New York-based Gallo is also present in the festival lineup as the director of the in-competition Promises Written on Water. It is the tale of a girl with a terminal illness.

The surprise candidate will be announced on Sunday.

Meanwhile, organizers fear that the Iranian authorities will not allow the prominent filmmaker Jafar Panahi to travel to Venice for the screening of his short film The Accordion on Wednesday.

Expressing their solidarity with Panahi, who won the Golden Lion here in 2000 for The Circle, they said in a statement: We hope that in the coming days we will receive comforting news. The statement also said that in all likelihood Panahi will be represented by his colleague Mazdak Taebi.

Apart from Aronofsky and Coppola, three other American directors are also in the running for the Golden Lion: Kelly Reichardt with Meek's Cutoff, Julian Schnabel with Miral starring Willem Dafoe and Monte Hellman with Road to Nowhere.

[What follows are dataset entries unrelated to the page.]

(** * XRPL Playground: the test-suite engine of [app.js]

    A shallow embedding of the test registry, the transaction-object
    builders, the test runner and the result aggregator of [src/app.js],
    together with the properties the specification states about them;
    then the editor around them (selection, workspace, validation, drag and
    drop, storage, accounts), with further properties of the whole.

    Conventions of the embedding.
    - A JavaScript string is a sequence of UTF-16 code units.  We use Rocq's
      [string] and read every [ascii] as one code unit in the range 0..255;
      strings containing larger code units are outside the model.
    - A JavaScript number is an IEEE-754 binary64 value; we use the kernel's
      primitive [float], whose operations are exactly those of binary64.
    - Mutable globals ([transactions], [accounts], ...) are fields of an
      explicit [State]; functions that mutate them are state transformers in
      a small state-and-exception monad.
    - The DOM, local storage, the toast area and the XRPL client are
      external; calls into them are recorded in an event log, and the
      answers of the XRPL client come from an oracle.  The page elements
      the runner and the summary look up are taken to exist, drawing and saving do not
      throw, and an error that is thrown carries a string [message].
    - [await] suspends the runner only; no other handler is taken to run in
      between, so a run is one uninterrupted state transformer.
    - Of the page, the model keeps which transaction body the workspace
      holds and the content of the validation area; labels, section
      visibility, placeholders and the palette are not kept, and the calls
      that only touch them are left out of the editor functions. *)

From Stdlib Require Import ZArith Ascii String DecimalString Uint63 PrimFloat SpecFloat FloatOps.
From stdpp Require Import base option strings list gmap.

Set Warnings "-register-all".
Local Open Scope string_scope.

(* ================================================================= *)
(** ** Host-language primitives *)

Module JS.

(** Code-unit classes. *)
Definition code (c : ascii) : N := N_of_ascii c.

(** ECMAScript [WhiteSpace] and [LineTerminator] code units below 256:
    TAB, LF, VT, FF, CR, SP and NBSP. *)
Definition is_whitespace (c : ascii) : bool :=
  let n := code c in
  (((9 <=? n) && (n <=? 13)) || (n =? 32) || (n =? 160))%N.

Definition is_digit (c : ascii) : bool :=
  let n := code c in ((48 <=? n) && (n <=? 57))%N.

Definition digit_value (c : ascii) : Z := Z.of_N (code c) - 48.

(** The longest prefix of [s] whose code units satisfy [p], and the rest. *)
Fixpoint span (p : ascii -> bool) (s : string) : string * string :=
  match s with
  | EmptyString => (EmptyString, EmptyString)
  | String c r =>
      if p c then let '(a, b) := span p r in (String c a, b)
      else (EmptyString, s)
  end.

Definition trimStart (s : string) : string := snd (span is_whitespace s).

Fixpoint trimEnd (s : string) : string :=
  match s with
  | EmptyString => EmptyString
  | String c r =>
      match trimEnd r with
      | EmptyString => if is_whitespace c then EmptyString else String c EmptyString
      | r' => String c r'
      end
  end.

(** [String.prototype.trim]. *)
Definition trim (s : string) : string := trimEnd (trimStart s).

(** [String.prototype.startsWith]. *)
Definition startsWith (s pre : string) : bool := String.prefix pre s.

(** The mathematical integer denoted by a run of decimal digits, read left
    to right with accumulator [acc]. *)
Fixpoint decimal_value (acc : Z) (s : string) : Z :=
  match s with
  | EmptyString => acc
  | String c r => decimal_value (10 * acc + digit_value c) r
  end.

(** The sign prefix accepted by [parseInt]: one optional [+] or [-]. *)
Definition strip_sign (s : string) : bool * string :=
  match s with
  | String c r =>
      if Ascii.eqb c "-" then (true, r)
      else if Ascii.eqb c "+" then (false, r)
      else (false, s)
  | EmptyString => (false, s)
  end.

(** The mathematical part of [parseInt(s, 10)] (ECMA-262, 19.2.5): skip
    leading white space, read an optional sign, then the longest run of
    decimal digits.  [None] stands for the case where the run is empty,
    in which [parseInt] returns NaN; otherwise the result is the sign and
    the integer denoted by the run.  Radix 10 is given explicitly, so no
    [0x] prefix is recognised. *)
Definition parseInt_digits (s : string) : option (bool * Z) :=
  let '(neg, body) := strip_sign (trimStart s) in
  match fst (span is_digit body) with
  | EmptyString => None
  | ds => Some (neg, decimal_value 0 ds)
  end.

(** The Number value of a signed integer: round-to-nearest-even conversion
    to binary64, with a negative zero for [-0]. *)
Definition Number_of_int (neg : bool) (n : Z) : float :=
  SF2Prim (binary_normalize prec emax (if neg then (- n)%Z else n) 0 neg).

(** [parseInt(s, 10)], with [None] for NaN.  [isNaN(parseInt(s, 10))] holds
    exactly when this is [None]: a non-empty digit run never yields NaN. *)
Definition parseInt (s : string) : option float :=
  match parseInt_digits s with
  | None => None
  | Some (neg, n) => Some (Number_of_int neg n)
  end.

(** The Number value of an array length or an element count. *)
Definition Number_of_nat (n : nat) : float :=
  PrimFloat.of_uint63 (Uint63.of_Z (Z.of_nat n)).

(** [Math.round] on a finite number, as the integer it returns: the integer
    closest to [x], ties going towards positive infinity.  The value of [x]
    is read off exactly from its binary64 decomposition [m * 2^e].  NaN and
    the infinities (returned unchanged by [Math.round]) are mapped to 0
    here; no caller produces them. *)
Definition Math_round (x : float) : Z :=
  match Prim2SF x with
  | S754_finite s m e =>
      let v := if s then Z.neg m else Z.pos m in
      if (0 <=? e)%Z then (v * 2 ^ e)%Z
      else ((2 * v + 2 ^ (- e)) / 2 ^ (- e + 1))%Z
  | _ => 0%Z
  end.

(** Values that JSON can denote, and that a transaction object can hold. *)
Inductive Value : Type :=
  | Null
  | Bool (b : bool)
  | Num (x : float)
  | Str (s : string)
  | Arr (items : list Value)
  | Obj (members : list (string * Value)).

(** [ToBoolean]: the test performed by [!v] and [if (v)].  An absent
    property ([undefined]) is handled by the caller. *)
Definition truthy (v : Value) : bool :=
  match v with
  | Null => false
  | Bool b => b
  | Num x => negb (PrimFloat.is_zero x || PrimFloat.is_nan x)
  | Str s => negb (s =? "")
  | Arr _ | Obj _ => true
  end.

Definition truthy_opt (v : option Value) : bool :=
  match v with Some v => truthy v | None => false end.

End JS.

(* ================================================================= *)
(** ** The result-code pattern of the runner *)

(** The character class [[cflmrs]]. *)
Definition is_code_class (c : ascii) : bool :=
  match c with
  | "c" | "f" | "l" | "m" | "r" | "s" => true
  | _ => false
  end%char.

(** The character class [[A-Z_]]. *)
Definition is_code_char (c : ascii) : bool :=
  let n := JS.code c in (((65 <=? n) && (n <=? 90)) || (n =? 95))%N.

(** A match of [te[cflmrs][A-Z_]+] anchored at the start of [s]; the
    quantifier is greedy and nothing follows it, so the match takes the
    whole run of [[A-Z_]] code units. *)
Definition match_code_here (s : string) : option string :=
  match s with
  | String "t" (String "e" (String k rest)) =>
      if is_code_class k then
        match fst (JS.span is_code_char rest) with
        | EmptyString => None
        | run => Some (String "t" (String "e" (String k run)))
        end
      else None
  | _ => None
  end.

(** [msg.match(/(te[cflmrs][A-Z_]+)/)], returning capture group 1 of the
    leftmost match. *)
Fixpoint resultCodeMatch (msg : string) : option string :=
  match match_code_here msg with
  | Some c => Some c
  | None =>
      match msg with
      | EmptyString => None
      | String _ r => resultCodeMatch r
      end
  end.


(* ================================================================= *)
(** ** Data model *)

(** [status: 'pending' | 'running' | 'passed' | 'failed']. *)
Inductive Status : Type := pending | running | passed | failed.

#[global] Instance Status_eq_dec : EqDecision Status.
Proof. solve_decision. Defined.

(** The value of a field block: absent ([null]/[undefined]), a scalar
    string, or the record built by the IOU and MPT inputs, whose members are
    strings. *)
Inductive RawValue : Type :=
  | VAbsent
  | VStr (s : string)
  | VObj (members : list (string * string)).

(** [{ fieldName, value }]. *)
Record Block : Type := mkBlock {
  blk_fieldName : string;
  blk_value : RawValue
}.

#[global] Instance RawValue_eq_dec : EqDecision RawValue.
Proof. solve_decision. Defined.

#[global] Instance Block_eq_dec : EqDecision Block.
Proof. solve_decision. Defined.

(** An instant, as returned by [new Date().toISOString()]. *)
Definition Timestamp : Type := nat.

(** The object made by [createTransaction]. *)
Record Transaction : Type := mkTransaction {
  tx_id : string;
  tx_name : string;
  tx_type : option string;
  tx_blocks : list Block;
  tx_status : Status;
  tx_expectedResult : string;
  tx_actualResult : option string;
  tx_submittedAt : option Timestamp;
  tx_hash : option string
}.

(** [{ address, seed }]; the seed is optional. *)
Record Account : Type := mkAccount {
  acc_address : string;
  acc_seed : option string
}.

(** An entry of [definitions.FIELDS]: only [type] is read by the engine. *)
Record FieldInfo : Type := mkFieldInfo {
  fi_type : string
}.

(** Truthiness of an optional string ([!transaction.type], [acc.seed]). *)
Definition truthy_string (o : option string) : bool :=
  match o with
  | Some s => negb (s =? "")
  | None => false
  end.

The Italians have four films in the events running through September 11, including Saverio Costanzo's movie that is based on the best-selling novel The Solitude of Prime Numbers by Paolo Giordano.

Among the three French candidates is Black Venus by Tunisian-born Abdellatif Kechiche, whose The Secret of the Grain won the special jury award in Venice in 2007.

Black Venus is the story of a southern African slave of Dutch farmers. The slave was exhibited as a freak show attraction in Europe in the early 19th century.

There are only three Asian films in the running in the world's oldest film festival. Of these two are from Japan: 13 Assassins by Miike Takashi and Norwegian Wood by Tran Anh Hung; and one from China, Detective Dee and the Mystery of Phantom Flame by Tsui Hark.

The event will screen 79 full-length world premieres from 34 countries including a work from the Dominican Republic for the first time, about its neighbor Haiti.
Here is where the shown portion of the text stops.